This was a big decade for me. Both personally and professionally, the past ten years have featured dizzying highs and devastating lows, interwoven achievements and heartbreak. I am, frankly, exhausted just thinking back on it. And yet, it seems important to do just that-to try to gain perspective and a sure footing as I gaze out at the horizon of the next decade.
I have been laid low. I experienced more personal loss in this decade than in my whole previous half-century. The big, gorgeous, three-generation interfaith family I depicted in my first book, Being Both, changed dramatically. I lost my father, my mother, and my mother-in-law. I lost my teenage nephew. My husband and I each had to empty and sell multigenerational family homes, severing ties to two formative places in our entwined family history. And this year, we lost our 17-year-old dog.

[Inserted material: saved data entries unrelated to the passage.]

(* ===== verification/Bpf.v ===== *)
(** * The capture filter ([internal/capture/bpf.go])

    The filter is a constant BPF program.  The machine that runs it (the
    kernel's, or [golang.org/x/net/bpf]'s) is not part of the program: it is a
    class [BpfMachine] whose laws are the documented behaviour of the four
    instructions used.  For every machine obeying them, the filter accepts
    exactly the untagged and singly tagged IPv4 Ethernet frames. *)

From stdpp Require Import prelude list.
From Stdlib Require Import ZArith Lia.
From Corelib Require Import ssreflect.
From S2P Require Import Prelude GoNet.

Open Scope general_if_scope.
Open Scope Z_scope.

Inductive JumpTest := JumpEqual | JumpNotEqual.

(** The instructions of [golang.org/x/net/bpf] the program uses. *)
Inductive Instruction :=
  | LoadAbsolute (Off : nat) (Size : nat)
  | JumpIf (Cond : JumpTest) (Val : Z) (SkipTrue : nat)
  | RetConstant (Val : Z).

Definition snapLen : Z := 262144.
Definition etherTypeOff : nat := 12.
Definition etherTypeIP4 : Z := 2048.
Definition etherTypeVLAN : Z := 33024.
Definition vlanInnerEtherTypeOff : nat := 16.

(** The program of [CompileIPv4Filter], before assembly. *)
Definition IPv4Filter : list Instruction :=
  [ LoadAbsolute etherTypeOff 2;
    JumpIf JumpEqual etherTypeIP4 4;
    JumpIf JumpNotEqual etherTypeVLAN 2;
    LoadAbsolute vlanInnerEtherTypeOff 2;
    JumpIf JumpEqual etherTypeIP4 1;
    RetConstant 0;
    RetConstant snapLen ].

(** The two-byte big-endian field at an offset, when the frame holds it. *)
Definition load16 (frame : bytes) (off : nat) : option Z :=
  match frame !! off, frame !! S off with
  | Some a, Some b => Some (a * 256 + b)
  | _, _ => None
  end.

Definition jump_taken (c : JumpTest) (acc v : Z) : bool :=
  match c with JumpEqual => acc =? v | JumpNotEqual => negb (acc =? v) end.

(** A machine: the verdict from a program counter and accumulator. *)
Class BpfMachine := {
  bpf_run : list Instruction → bytes → nat → Z → Z;
  (** a half-word load continues with the value, or rejects when out of the
      packet's bounds *)
  bpf_load prog frame pc acc off :
    prog !! pc = Some (LoadAbsolute off 2) →
    bpf_run prog frame pc acc =
    match load16 frame off with Some v => bpf_run prog frame (S pc) v | None => 0 end;
  (** a conditional jump skips instructions when the test holds *)
  bpf_jump prog frame pc acc c v k :
    prog !! pc = Some (JumpIf c v k) →
    bpf_run prog frame pc acc =
    bpf_run prog frame (if jump_taken c acc v then S (pc + k) else S pc) acc;
  (** a return gives its constant *)
  bpf_ret prog frame pc acc v :
    prog !! pc = Some (RetConstant v) → bpf_run prog frame pc acc = v
}.

(** A reference interpreter, which meets the laws on forward-only programs:
    the fuel is the program's length, since every step moves forward. *)
Fixpoint interp (fuel : nat) (prog : list Instruction) (frame : bytes) (pc : nat) (acc : Z) : Z :=
  match fuel with
  | O => 0
  | S f =>
      match prog !! pc with
      | Some (LoadAbsolute off 2) =>
          match load16 frame off with Some v => interp f prog frame (S pc) v | None => 0 end
      | Some (LoadAbsolute _ _) => 0
      | Some (JumpIf c v k) =>
          interp f prog frame (if jump_taken c acc v then S (pc + k) else S pc) acc
      | Some (RetConstant v) => v
      | None => 0
      end
  end.

Definition machine_run (prog : list Instruction) (frame : bytes) (pc : nat) (acc : Z) : Z :=
  interp (S (length prog) - pc) prog frame pc acc.

Lemma interp_fuel prog frame : ∀ f1 f2 pc acc,
  (length prog < f1 + pc)%nat → (length prog < f2 + pc)%nat →
  interp f1 prog frame pc acc = interp f2 prog frame pc acc.
Proof.
  induction f1 as [|f1 IH]; intros [|f2] pc acc H1 H2; simpl.
  - done.
  - by rewrite lookup_ge_None_2; [lia|].
  - by rewrite lookup_ge_None_2; [lia|].
  - destruct (prog !! pc) as [[off [|[|[|]]]|c v k|v]|]; try done.
    + destruct (load16 frame off); [|done]. apply IH; lia.
    + apply IH; destruct (jump_taken c acc v); lia.
Qed.

#[export] Program Instance reference_machine : BpfMachine := {| bpf_run := machine_run |}.
Next Obligation.
  intros prog frame pc acc off H. apply lookup_lt_Some in H as Hlt. rewrite /machine_run.
  rewrite -> (Nat.sub_succ_l pc) by lia. cbn [interp]. rewrite H.
  destruct (load16 frame off); [|done]. apply interp_fuel; lia.
Qed.
Next Obligation.
  intros prog frame pc acc c v k H. apply lookup_lt_Some in H as Hlt. rewrite /machine_run.
  rewrite -> (Nat.sub_succ_l pc) by lia. cbn [interp]. rewrite H.
  apply interp_fuel; destruct (jump_taken c acc v); lia.
Qed.
Next Obligation.
  intros prog frame pc acc v H. apply lookup_lt_Some in H as Hlt. rewrite /machine_run.
  rewrite -> (Nat.sub_succ_l pc) by lia. cbn [interp]. by rewrite H.
Qed.

(** What the filter is meant to accept. *)
Definition is_ipv4_frame (frame : bytes) : bool :=
  bool_decide (load16 frame etherTypeOff = Some etherTypeIP4).
Definition is_tagged_ipv4_frame (frame : bytes) : bool :=
  bool_decide (load16 frame etherTypeOff = Some etherTypeVLAN) &&
  bool_decide (load16 frame vlanInnerEtherTypeOff = Some etherTypeIP4).

Module BpfProperties.

(** C33: on every machine obeying the documented instruction semantics, the
    filter keeps [snapLen] bytes of a frame whose EtherType is IPv4, or is
    802.1Q with an inner EtherType of IPv4, and rejects every other frame:
    shorter ones, other protocols and doubly tagged ones. *)
Theorem filter_accepts_ipv4 `{BpfMachine} (frame : bytes) :
  bpf_run IPv4Filter frame 0 0 =
  if is_ipv4_frame frame || is_tagged_ipv4_frame frame then snapLen else 0.
Proof.
  rewrite /is_tagged_ipv4_frame /is_ipv4_frame.
  rewrite (bpf_load _ _ _ _ etherTypeOff) //.
  destruct (load16 frame etherTypeOff) as [v|]; [|done].
  rewrite (bpf_jump _ _ _ _ JumpEqual etherTypeIP4 4) //=.
  destruct (Z.eqb_spec v etherTypeIP4) as [->|Hne].
  { rewrite bool_decide_eq_true_2 //=. by rewrite (bpf_ret _ _ _ _ snapLen). }
  rewrite (bool_decide_eq_false_2 (Some v = Some etherTypeIP4)); [congruence|].
  rewrite (bpf_jump _ _ _ _ JumpNotEqual etherTypeVLAN 2) //=.
  destruct (Z.eqb_spec v etherTypeVLAN) as [->|Hne']; simpl.
  - rewrite (bpf_load _ _ _ _ vlanInnerEtherTypeOff) //.
    destruct (load16 frame vlanInnerEtherTypeOff) as [w|]; [|done].
    rewrite (bpf_jump _ _ _ _ JumpEqual etherTypeIP4 1) //=.
    destruct (Z.eqb_spec w etherTypeIP4) as [->|Hw].
    + rewrite bool_decide_eq_true_2 //. by rewrite (bpf_ret _ _ _ _ snapLen).
    + rewrite bool_decide_eq_false_2; [congruence|]. by rewrite (bpf_ret _ _ _ _ 0).
  - rewrite (bool_decide_eq_false_2 (Some v = Some etherTypeVLAN)) /=; [congruence|].
    by rewrite (bpf_ret _ _ _ _ 0).
Qed.

(** A VLAN-tagged IPv4 frame, and an ARP frame. *)
Lemma filter_accepts_ipv4_witness :
  bpf_run (BpfMachine := reference_machine) IPv4Filter
    (replicate 12 0 ++ [129; 0; 0; 10; 8; 0; 69]) 0 0 = snapLen ∧
  bpf_run (BpfMachine := reference_machine) IPv4Filter (replicate 12 0 ++ [8; 6; 0; 1]) 0 0 = 0.
Proof.
  split.
  - rewrite (@filter_accepts_ipv4 reference_machine). vm_compute. reflexivity.
  - rewrite (@filter_accepts_ipv4 reference_machine). vm_compute. reflexivity.
Defined.

End BpfProperties.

And yet I wrote, and spoke, and advocated. Somehow, in this same decade, my experience as a journalist on three continents, and my lifetime in an interfaith family, all culminated in a new body of work. I felt called to document interfaith family life, and to speak up and speak out to defend the full diversity of our experiences. In this spirit, I published two books, including The Interfaith Family Journal this year, and ten years worth of essays (368 of them) on this blog. I published in The New York Times, The Washington Post, and a dozen other media outlets. I was invited to speak in more than 30 cities in more than 15 different states and countries. And I founded the Network of Interfaith Family Groups, a national support hub for interfaith families celebrating two or more religions.
This work, making space for interfaith families, has often felt risky. I have received threats from organizations and individuals, and nasty attacks in the press. I have had people refuse to share a stage with me. At least one brave non-profit lost a funder because they invited me to speak. Sometimes it's hard to believe that all of this tsuris (Yiddish for troubles) is over families that insist on loving across boundaries.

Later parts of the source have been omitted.